### DATASET ENTRIES
(* ===== verification/NodeSpec.v ===== *)
(** * What the node service promises

    The handlers of the node service against an abstract lifecycle of a volume,
    and the limits of what a handler does to the host. Both hold whatever the
    host answers. *)

From S2P Require Import Prelude GoLib Hash Params Driver Controller MountFlags MountArgs Host MountUtil Node.
#[local] Open Scope go_scope.

(** ** Requests *)
Inductive request :=
  | RStage (r : StageRequest)
  | RPublish (r : PublishRequest)
  | RUnpublish (volumeID target timestamp : string)
  | RUnstage (volumeID staging : string)
  | RExpand (volumeID path : string) (requiredBytes : Z).

Definition volume_of (q : request) : string :=
  match q with
  | RStage r => s_volume r
  | RPublish r => p_volume r
  | RUnpublish v _ _ | RUnstage v _ | RExpand v _ _ => v
  end.
Definition staging_of (q : request) : string :=
  match q with
  | RStage r => s_path r
  | RPublish r => p_staging r
  | RUnstage _ p => p
  | RUnpublish _ _ _ | RExpand _ _ _ => ""
  end.
Definition target_of (q : request) : string :=
  match q with
  | RPublish r => p_target r
  | RUnpublish _ t _ => t
  | _ => ""
  end.

(** The paths a request names. *)
Definition own_paths (q : request) : list string :=
  match q with
  | RStage _ | RUnstage _ _ => [staging_of q]
  | RPublish _ => [staging_of q; target_of q]
  | RUnpublish _ _ _ => [target_of q]
  | RExpand _ _ _ => []
  end.

Definition handle {MU : MountUtils} {MR : MapRange} (d : SeaweedFsDriver) (q : request)
    : act Volumes unit :=
  match q with
  | RStage r => NodeStageVolume d r
  | RPublish r => NodePublishVolume d r
  | RUnpublish v t ts => NodeUnpublishVolume d v t ts
  | RUnstage v p => NodeUnstageVolume d v p
  | RExpand v p n => NodeExpandVolume v p n
  end.

(** ** What is known of a staging path

    [Seen]: it was found to be a mount point. [Live]: a filesystem at it
    answered, or was just mounted, and it was not unmounted since. *)
Inductive view := Unseen | Seen | Live.
#[export] Instance view_eq_dec : EqDecision view.
Proof. solve_decision. Defined.

Section view.
Context {MU : MountUtils} (staging : string).

Definition vstep_event {X} (v : view) (e : hostE X) : X → view :=
  match e in hostE Y return Y → view with
  | AwaitHealth p => λ r,
      if decide (p = staging) then match r with Some healthOK => Live | _ => Unseen end else v
  | IsMountPoint p => λ r,
      if decide (p = staging) then
        match r with Ok true => if decide (v = Live) then Live else Seen | _ => Unseen end
      else v
  | AwaitStatfs p => λ r,
      if decide (p = staging) then
        match v, r with
        | Unseen, _ | _, None => Unseen
        | _, Some err => if isCorruptedMount err then Unseen else Live
        end
      else v
  | SvcMount req => λ r, if decide (TargetPath req = staging) then if is_ok r then Live else v else v
  | SvcUnmount _ => λ _, Unseen
  | Umount p | LazyUmount p | CleanupMountPoint p => λ _, if decide (p = staging) then Unseen else v
  | _ => λ _, v
  end.

Definition vstep (v : view) (o : obs) : view := match o with Obs e x => vstep_event v e x end.
Definition viewed (l : log) : view := foldl vstep Unseen l.

Lemma viewed_snoc l {X} (e : hostE X) x : viewed (l ++ [Obs e x]) = vstep_event (viewed l) e x.
Proof. unfold viewed. by rewrite foldl_app. Qed.
End view.

(** ** The limits of a handler *)
Section limits.
Context {MU : MountUtils} (d : SeaweedFsDriver) (q : request).

Definition cache_dir : string := Path.Clean (GetCacheDir (CacheDir d) (volume_of q)).

(** A path strictly below the cache base. *)
Definition below_cache_base (p : string) : Prop :=
  ∃ rel, Path.Rel (Path.Clean (cacheBaseOf d)) p = Some rel ∧ rel ≠ "." ∧
    Strings.HasPrefix rel ".." = false.

Definition quarantine_dir : string := Path.JoinPath [KubeletRootMount d; quarantineDirName].

(** The move of a publish target to the quarantine. *)
Definition quarantined (p dst : string) (l : log) : Prop :=
  ∃ rel entries timestamp,
    Path.Rel (Path.JoinPath [KubeletRootDir d; "pods"]) (target_of q) = Some rel ∧
    Strings.HasPrefix rel ".." = false ∧ rel ≠ "." ∧
    p = Path.JoinPath [KubeletRootMount d; "pods"; rel] ∧
    dst = Path.JoinPath [quarantine_dir; timestamp +:+ "-" +:+ quarantine_name rel] ∧
    Obs (IsLikelyNotMountPoint (target_of q)) (Ok true) ∈ l ∧
    Obs (ReadDir (target_of q)) (Ok entries) ∈ l ∧ entries ≠ [].

Definition within {X} (e : hostE X) (l : log) : Prop :=
  match e with
  | Umount p | LazyUmount p | CleanupMountPoint p => p ∈ own_paths q
  | Remove p => p = staging_of q ∨ p = GetLocalSocket (volumeSocketDir d) (volume_of q)
  | RemoveAll p => p = cache_dir ∧ below_cache_base p
  | MkdirAll p => p ∈ own_paths q ∨ p = quarantine_dir
  | Rename p dst => quarantined p dst l
  | Bind src dst ro =>
      src = staging_of q ∧ dst = target_of q ∧ (src ≠ dst → viewed src l = Live) ∧
      match q with RPublish r => ro = p_readonly r | _ => False end
  | SvcMount req => VolumeID req = volume_of q ∧ TargetPath req = staging_of q
  | SvcUnmount v => v = volume_of q
  | NewUnmounter _ | Setns _ | NsUmount _ | NsMoveMount _ | NsReadOnly _ => False
  | _ => True
  end.

Definition limits : policy := λ X e l, within e l.
End limits.

(** ** The abstract lifecycle

    A volume is not staged ([None]) or staged with the publish targets and
    whether each is read-only. *)
Definition lifecycle : Type := option (gmap string bool).

Definition abstract (s : Volumes) (v : string) : lifecycle := publishPaths <$> s !! v.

### DESCRIPTION OF THE TASK
The lines to retype run from the start of the entries through the line containing "timestamp : string)"; reproduce them exactly and add nothing.

### RESPONSE
(* ===== verification/NodeSpec.v ===== *)
(** * What the node service promises

    The handlers of the node service against an abstract lifecycle of a volume,
    and the limits of what a handler does to the host. Both hold whatever the
    host answers. *)

From S2P Require Import Prelude GoLib Hash Params Driver Controller MountFlags MountArgs Host MountUtil Node.
#[local] Open Scope go_scope.

(** ** Requests *)
Inductive request :=
  | RStage (r : StageRequest)
  | RPublish (r : PublishRequest)
  | RUnpublish (volumeID target timestamp : string)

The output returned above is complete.